The draughtsman’s characters
Blechman’s Ink Tank made animations that were subtle, literate and humane
In an era of flat, cheap TV cartoons, R. O. Blechman offered the subtlety and humanity of an earlier era – films that were genuinely animated whose library at Washington University in St. Louis holds Blechman’s Ink Tank archive.

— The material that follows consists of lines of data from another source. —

Lemma parse_print_quad q : octets q → parse_ipv4 (print_quad q) = Some q.
Proof.
  destruct q as [[[a b] c] d]. intros (?&?&?&?). apply parse_ipv4_spec. by split_and!.
Qed.

Definition bad_quad (s : string) : Prop := ∀ q, octets q → s ≠ print_quad q.

Lemma parse_bad_quad s : bad_quad s → parse_ipv4 s = None.
Proof.
  intros Hbad. destruct (parse_ipv4 s) as [[[[a b] c] d]|] eqn:Hp; [|done].
  apply parse_ipv4_spec in Hp as (?&?&?&?&Hs). by destruct (Hbad (a, b, c, d)).
Qed.

(** The address that the interface is given. *)
Definition own_cidr ip mask : IpCidr :=
  let '(i0, i1, i2, i3) := ip in
  let '(m0, m1, m2, m3) := mask in
  ipcidr_new (ipaddr_v4 i0 i1 i2 i3) (prefix_len m0 m1 m2 m3).

(** C28: With a device and addresses in dotted-quad notation, [NetworkInterface::new]
    sets up the interface with exactly the configured address and gateway, the
    net-mask length above, the MTU and the MAC address of the device, an empty
    socket set and an empty waker slot, and leaves the state alone, provided that the IP and the
    MAC address are unicast; if one of them is not, it panics.  Without a device it answers
    [InitializationFailed]; any of the three strings that is not a dotted quad makes it panic. *)
Theorem new_static_spec {checks : AddressChecks smol} w ip gw mask bad s1 s2 (mtu : Z) mac routes :
  sys_get_mtu (kernel w) = Ok mtu → sys_get_mac_address (kernel w) = Ok mac →
  octets ip → octets gw → octets mask → bad_quad bad →
  (let '(g0, g1, g2, g3) := gw in
   add_default_ipv4_route routes_new (ipv4_new g0 g1 g2 g3) = Some routes) →
  (if mac_unicast mac && cidr_accepted (own_cidr ip mask)
   then ∃ i, iface_build mtu mac [own_cidr ip mask] routes = Some i ∧
     new_static (print_quad ip) (print_quad gw) (print_quad mask) w =
       Done (Initialized (mkNetworkInterface i sockets_new None wr_new)) w
   else new_static (print_quad ip) (print_quad gw) (print_quad mask) w = Panicked BUILD_ERROR w) ∧
  (∀ k, (is_ok (sys_get_mtu k) = false ∨ is_ok (sys_get_mac_address k) = false) →
     let w0 := set_kernel (λ _, k) w in
     new_static s1 s2 bad w0 = Done InitializationFailed w0) ∧
  new_static bad s1 s2 w = Panicked PARSE_ERROR w ∧
  new_static (print_quad ip) bad s2 w = Panicked PARSE_ERROR w ∧
  new_static (print_quad ip) (print_quad gw) bad w = Panicked PARSE_ERROR w.
Proof.
  intros Hmtu Hmac Hip Hgw Hmask Hbad%parse_bad_quad Hroute.
  pose proof (iface_build_checks mtu mac [own_cidr ip mask] routes) as Hbuild. simpl in Hbuild.
  rewrite andb_true_r, <- andb_true_iff in Hbuild.
  unfold new_static, gets, mbind, M_bind. rewrite Hmtu, Hmac, Hbad, !parse_print_quad by done.
  split_and!; [| |done|by destruct ip as [[[]]]|by destruct ip as [[[]]], gw as [[[]]]].
  - destruct ip as [[[i0 i1] i2] i3], gw as [[[g0 g1] g2] g3], mask as [[[m0 m1] m2] m3].
    simpl in *. rewrite Hroute. simpl. destruct (_ && _).
    + destruct (proj2 Hbuild eq_refl) as [i Hi]. exists i. by rewrite Hi.
    + destruct (iface_build _ _ _ _) as [i|]; [|done].
      by assert (false = true) by (apply Hbuild; by exists i).
  - intros k Hk. change (kernel (set_kernel (λ _, k) w)) with k.
    destruct (sys_get_mtu k); [|done].
    change (kernel (set_kernel (λ _, k) w)) with k.
    destruct (sys_get_mac_address k); [by destruct Hk|done].
Qed.
End NewProperties.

He founded his animation studio The Ink Tank in 1977. At the time, he had worked in animation for more than a decade, having been apprenticed into the field at Storyboard Inc., under the great John Hubley, a co-founder of UPA, a landmark studio of the era. Blechman’s work was introduced to audiences through broadcast bumpers and animated spots. One notable commercial, for Alka-Seltzer (voiced by Gene Wilder at his neurotic best), featured a disgruntled man and his agitated stomach in a therapy session. That ad – a classic – captured Blechman’s gift for persuasive characterisation, incongruously delivered through a broken line that threatened to fall apart any minute.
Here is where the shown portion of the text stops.